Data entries

_ _ _ _ _ _ _

Lemma full_cycle_completes_witness :
  exists g, t_groups (observeAll (NewScheduleTracker ScheduleTS) (demoSchedule ++ demoSchedule)) !! 0x50 = Some g /\ groupReady g = true.
Proof.
  apply (full_cycle_completes ScheduleTS 0x50 demoLayout demoSchedule demoSchedule); [apply demoSchedule_conforms|repeat constructor; apply demoSection_fits; lia|cbn; lia|cbn; lia|].
  cbn [y_last demoLayout]. intros i s Hi (H0 & H1 & H2). assert (i = 0) as -> by lia. cbn [y_lastSection y_segmentLast demoLayout] in H1, H2. change (1 / 8) with 0 in H1. change (1 mod 8) with 1 in H2.
  assert (s = 0 \/ s = 1) as [-> | ->] by dmlia; [right; left|left]; done.
Defined.

Lemma diagnosis_is_complete_witness : Diagnosis (observeAll (NewScheduleTracker ScheduleTS) demoSchedule) = []
  /\ Diagnosis (observeAll (NewScheduleTracker ScheduleTS) [demoSection 1]) = [MissingSection 0x50 0].
Proof.
  split; [|vm_compute; reflexivity]. apply (diagnosis_is_complete ScheduleTS demoSchedule demoSchedule_conforms). vm_compute. reflexivity.
Defined.

(** A table numbered above the last table that its header names: its second
    version makes it required, since [reset(true)] does not look at the last
    table.  The schedule that was complete is so no more, its diagnosis names
    nothing, and no cycle of the real tables makes it complete again. *)
Definition straySection (v : Z) : observation Z := (0x52, mkHeader 1 v 0 1 true 0x50 1, 9, 54000000000000).

Lemma stray_table_blocks_completion :
  let t := observeAll (NewScheduleTracker ScheduleTS) (demoSchedule ++ [straySection 1; straySection 2]) in
  BasicComplete (observeAll (NewScheduleTracker ScheduleTS) demoSchedule) = true
  /\ BasicComplete t = false /\ Diagnosis t = [] /\ BasicComplete (observeAll t (demoSchedule ++ demoSchedule)) = false
  /\ forallb (fun o => negb (ObserveLazy t o.1.1.1 (obsHeader o) o.1.2 o.2).2) demoSchedule = true.
Proof. cbv zeta. conjs; vm_compute; reflexivity. Qed.

(** ** Plain tables *)

Lemma tableReady_spec t : 0 <= tt_last t < 256 ->
  returns (tableReady t) (fun b => b = true <-> tt_initialized t = true /\ forall s, 0 <= s <= tt_last t -> s ∈ tt_sections t).
Proof.
  intros Hl. apply returns_wp; [unfold tableReady; errorless|]. unfold tableReady. destruct (tt_initialized t); cbn [negb]; [|by apply wp_ret; split; [|intros [? _]]].
  apply (wp_loop (fun i => 0 <= i <= tt_last t /\ forall s, 0 <= s < i -> s ∈ tt_sections t) (fun i => tt_last t - i)); [|split; [lia|intros; lia]|lia|lia].
  intros i [Hi Hs]. case_bool_decide as Hin; cbn [negb].
  - destruct (Z.eqb_spec i (tt_last t)) as [-> |Hne]; apply wp_ret.
    + split; [|done]. intros _. split; [done|]. intros s ?. destruct (Z.eq_dec s (tt_last t)) as [-> |]; [done|]. apply Hs. lia.
    + rewrite u8_small by lia. split; [|lia]. split; [lia|]. intros s ?. destruct (Z.eq_dec s i) as [-> |]; [done|]. apply Hs. lia.
  - apply wp_ret. split; [done|]. intros [_ H]. by destruct Hin; apply H.
Qed.

Lemma tableMissing_spec t : 0 <= tt_last t < 256 -> tt_initialized t = true ->
  tableMissing t = Ret (filter (fun s => s ∉ tt_sections t) (seqZ 0 (tt_last t + 1))).
Proof.
  intros Hl Hinit. unfold tableMissing. rewrite Hinit. cbn [negb]. set (F := filter (fun s => s ∉ tt_sections t)).
  assert (forall n i fuel, Z.of_nat n = tt_last t - i -> 0 <= i -> (n < fuel)%nat ->
    loop fuel (fun '(i, out) => let out := if bool_decide (i ∈ tt_sections t) then out else out ++ [i] in
                                if i =? tt_last t then Ret (Break out) else Ret (Continue (u8 (i + 1), out))) (i, F (seqZ 0 i)) = Ret (F (seqZ 0 (tt_last t + 1)))) as H.
  2: { exact (H (Z.to_nat (tt_last t)) 0 256%nat ltac:(lia) ltac:(lia) ltac:(lia)). }
  assert (forall i, 0 <= i -> (if bool_decide (i ∈ tt_sections t) then F (seqZ 0 i) else F (seqZ 0 i) ++ [i]) = F (seqZ 0 (i + 1))) as Hstep.
  { intros i Hi. rewrite seqZ_app by lia. subst F. rewrite filter_app. change (seqZ (0 + i) 1) with [0 + i]. rewrite Z.add_0_l. rewrite filter_cons, filter_nil.
    case_bool_decide; case_decide; try done. by rewrite app_nil_r. }
  induction n as [|n IH]; intros i fuel Hn Hi Hf; (destruct fuel as [|fuel]; [lia|]); rewrite loop_S; cbv zeta; rewrite Hstep by lia.
  - assert (i = tt_last t) as -> by lia. by rewrite Z.eqb_refl.
  - rewrite (proj2 (Z.eqb_neq i (tt_last t))) by lia. cbn [mbind go_bind]. rewrite u8_small by lia. apply IH; lia.
Qed.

_ _ _ _ _ _ _

With nothing left out, copy every record exactly.

Lemma full_cycle_completes_witness :
  exists g, t_groups (observeAll (NewScheduleTracker ScheduleTS) (demoSchedule ++ demoSchedule)) !! 0x50 = Some g /\ groupReady g = true.
Proof.
  apply (full_cycle_completes ScheduleTS 0x50 demoLayout demoSchedule demoSchedule); [apply demoSchedule_conforms|repeat constructor; apply demoSection_fits; lia|cbn; lia|cbn; lia|].
  cbn [y_last demoLayout]. intros i s Hi (H0 & H1 & H2). assert (i = 0) as -> by lia. cbn [y_lastSection y_segmentLast demoLayout] in H1, H2. change (1 / 8) with 0 in H1. change (1 mod 8) with 1 in H2.
  assert (s = 0 \/ s = 1) as [-> | ->] by dmlia; [right; left|left]; done.
Defined.

Lemma diagnosis_is_complete_witness : Diagnosis (observeAll (NewScheduleTracker ScheduleTS) demoSchedule) = []
  /\ Diagnosis (observeAll (NewScheduleTracker ScheduleTS) [demoSection 1]) = [MissingSection 0x50 0].
Proof.
  split; [|vm_compute; reflexivity]. apply (diagnosis_is_complete ScheduleTS demoSchedule demoSchedule_conforms). vm_compute. reflexivity.
Defined.

(** A table numbered above the last table that its header names: its second
    version makes it required, since [reset(true)] does not look at the last
    table.  The schedule that was complete is so no more, its diagnosis names
    nothing, and no cycle of the real tables makes it complete again. *)
Definition straySection (v : Z) : observation Z := (0x52, mkHeader 1 v 0 1 true 0x50 1, 9, 54000000000000).

Lemma stray_table_blocks_completion :
  let t := observeAll (NewScheduleTracker ScheduleTS) (demoSchedule ++ [straySection 1; straySection 2]) in
  BasicComplete (observeAll (NewScheduleTracker ScheduleTS) demoSchedule) = true
  /\ BasicComplete t = false /\ Diagnosis t = [] /\ BasicComplete (observeAll t (demoSchedule ++ demoSchedule)) = false
  /\ forallb (fun o => negb (ObserveLazy t o.1.1.1 (obsHeader o) o.1.2 o.2).2) demoSchedule = true.
Proof. cbv zeta. conjs; vm_compute; reflexivity. Qed.

(** ** Plain tables *)

Lemma tableReady_spec t : 0 <= tt_last t < 256 ->
  returns (tableReady t) (fun b => b = true <-> tt_initialized t = true /\ forall s, 0 <= s <= tt_last t -> s ∈ tt_sections t).
Proof.
  intros Hl. apply returns_wp; [unfold tableReady; errorless|]. unfold tableReady. destruct (tt_initialized t); cbn [negb]; [|by apply wp_ret; split; [|intros [? _]]].
  apply (wp_loop (fun i => 0 <= i <= tt_last t /\ forall s, 0 <= s < i -> s ∈ tt_sections t) (fun i => tt_last t - i)); [|split; [lia|intros; lia]|lia|lia].
  intros i [Hi Hs]. case_bool_decide as Hin; cbn [negb].
  - destruct (Z.eqb_spec i (tt_last t)) as [-> |Hne]; apply wp_ret.
    + split; [|done]. intros _. split; [done|]. intros s ?. destruct (Z.eq_dec s (tt_last t)) as [-> |]; [done|]. apply Hs. lia.
    + rewrite u8_small by lia. split; [|lia]. split; [lia|]. intros s ?. destruct (Z.eq_dec s i) as [-> |]; [done|]. apply Hs. lia.
  - apply wp_ret. split; [done|]. intros [_ H]. by destruct Hin; apply H.
Qed.

Lemma tableMissing_spec t : 0 <= tt_last t < 256 -> tt_initialized t = true ->
  tableMissing t = Ret (filter (fun s => s ∉ tt_sections t) (seqZ 0 (tt_last t + 1))).
Proof.
  intros Hl Hinit. unfold tableMissing. rewrite Hinit. cbn [negb]. set (F := filter (fun s => s ∉ tt_sections t)).
  assert (forall n i fuel, Z.of_nat n = tt_last t - i -> 0 <= i -> (n < fuel)%nat ->
    loop fuel (fun '(i, out) => let out := if bool_decide (i ∈ tt_sections t) then out else out ++ [i] in
                                if i =? tt_last t then Ret (Break out) else Ret (Continue (u8 (i + 1), out))) (i, F (seqZ 0 i)) = Ret (F (seqZ 0 (tt_last t + 1)))) as H.
  2: { exact (H (Z.to_nat (tt_last t)) 0 256%nat ltac:(lia) ltac:(lia) ltac:(lia)). }
  assert (forall i, 0 <= i -> (if bool_decide (i ∈ tt_sections t) then F (seqZ 0 i) else F (seqZ 0 i) ++ [i]) = F (seqZ 0 (i + 1))) as Hstep.
  { intros i Hi. rewrite seqZ_app by lia. subst F. rewrite filter_app. change (seqZ (0 + i) 1) with [0 + i]. rewrite Z.add_0_l. rewrite filter_cons, filter_nil.
    case_bool_decide; case_decide; try done. by rewrite app_nil_r. }
  induction n as [|n IH]; intros i fuel Hn Hi Hf; (destruct fuel as [|fuel]; [lia|]); rewrite loop_S; cbv zeta; rewrite Hstep by lia.
  - assert (i = tt_last t) as -> by lia. by rewrite Z.eqb_refl.
  - rewrite (proj2 (Z.eqb_neq i (tt_last t))) by lia. cbn [mbind go_bind]. rewrite u8_small by lia. apply IH; lia.
Qed.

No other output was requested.